By closely following Google’s rating recommendations, you can spot mistakes and improve your website’s SEO performance. The guideline document should be reviewed and understood by your dispensary’s marketing team, and its recommendations should be implemented into the business’s SEO strategy. Doing so will not only help your site right now but will also boost SEO signals in the long-run.

The Importance of Expertise, Authority, And Trust

Google’s rating guidelines are built around the concepts of expertise, authoritativeness, and trustworthiness (abbreviated to ‘E-A-T’). E-A-T is such an important part of Google’s search algorithm that it is mentioned exactly 186 times throughout the document.

For dispensaries, this means that generating authoritative, useful, educational, credible, and trustworthy content will improve site authority, pushing it up the rankings.

A website’s authority rating is mainly based on the number and quality of incoming links and mentions from more authoritative sites. Over the years, Google’s raters have become extremely good at differentiating between high-quality organic links and low-quality paid links.

Consequentially, paid links can not only drain your bank account but also negatively impact your SEO signals.

Genuine expertise, authority, and trust are hard to fake. As such, it is best to develop a solid, honest, and useful content plan for your dispensary’s website. Adding value to the lives of your visitors and customers will naturally result in a more respected, influential and authoritative website.

Keep An Eye on Reputation And Reviews

When reaching a decision on the authority and credibility of a website, Google’s raters will also consider the reputation of a site or business.

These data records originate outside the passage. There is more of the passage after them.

Lemma with_event_ok e (k : event → outcome) x :
  events s !! e = Some x → k x ≠ Fault → with_event s e k ≠ Fault.
Proof. unfold with_event. by intros ->. Qed.
Lemma with_waiter_ok w (k : wfmo → outcome) y :
  waiters s !! w = Some y → k y ≠ Fault → with_waiter s w k ≠ Fault.
Proof. unfold with_waiter. by intros ->. Qed.
Lemma lock_event_ok t e k : is_Some (events s !! e) → (∀ s', k s' ≠ Fault) → lock_event s t e k ≠ Fault.
Proof. intros [x Hx] Hk. eapply with_event_ok; [done|]. by destruct (Mutex x). Qed.
Lemma unlock_event_ok e k : is_Some (events s !! e) → (∀ s', k s' ≠ Fault) → unlock_event s e k ≠ Fault.
Proof. intros [x Hx] Hk. by eapply with_event_ok. Qed.
Lemma lock_waiter_ok t w k : is_Some (waiters s !! w) → (∀ s', k s' ≠ Fault) → lock_waiter s t w k ≠ Fault.
Proof. intros [x Hx] Hk. eapply with_waiter_ok; [done|]. by destruct (WMutex x). Qed.
Lemma unlock_waiter_ok w k : is_Some (waiters s !! w) → (∀ s', k s' ≠ Fault) → unlock_waiter s w k ≠ Fault.
Proof. intros [x Hx] Hk. by eapply with_waiter_ok. Qed.
Lemma release_ok w y n f k : waiters s !! w = Some y → 0 < RefCount y →
  (∀ s', events s' = events s → k s' ≠ Fault) → release s w n f k ≠ Fault.
Proof.
  intros Hy Hc Hk. eapply with_waiter_ok; [done|]. case_match; [lia|]. case_match; by apply Hk.
Qed.

Lemma wait_ok t e ms p : threads s !! t = Some (Thread (WaitForEvent e ms) p) →
  wait_step s t (WaitForEvent e ms) e ms p ≠ Fault.
Proof.
  intros Ht. destruct (call_event t _ e Ht) as [x Hx]; [by left|].
  destruct p; simpl; try done; try (by apply lock_event_ok); try (by apply unlock_event_ok).
  - case_match; [|done]. eapply with_event_ok; [done|]. by case_match.
  - eapply with_event_ok; [done|]. by case_match.
  - eapply with_event_ok; [done|]. by case_match.
  - eapply with_event_ok; [done|]. case_match; [done|]. case_match; [done|]. by apply unlock_event_ok.
  - eapply with_event_ok; [done|]. case_match; [done|]. by apply unlock_event_ok.
  - by eapply with_event_ok.
Qed.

As such, managing your online reputation is key to managing your SEO.

For instance, Google’s update that occurred on September 27, 2018, is widely believed to have been about incorporating customer reviews into the search algorithm. As a result, businesses with bad reviews and reputations saw immediate declines in traffic.

google rating guidelines reputation management
In order to determine the reputation of a site or business, quality raters are required to analyze as many customer reviews as possible. While Google has previously indicated that their raters try to avoid third-party review sites, that seems unlikely, if not impossible.

For example, Google’s rating guidelines specifically mention scanning a business’s Better Business Bureau (BBB) page for patterns of positive or negative customer reviews. If you are a business with a BBB profile, it is pretty safe to assume that your rating and reviews will affect your Google ranking.

While it may be near impossible to figure out how Google analyzes reviews, or what the exact status of your reputation is, managing reviews is a great way to protect your site and business in the long-run.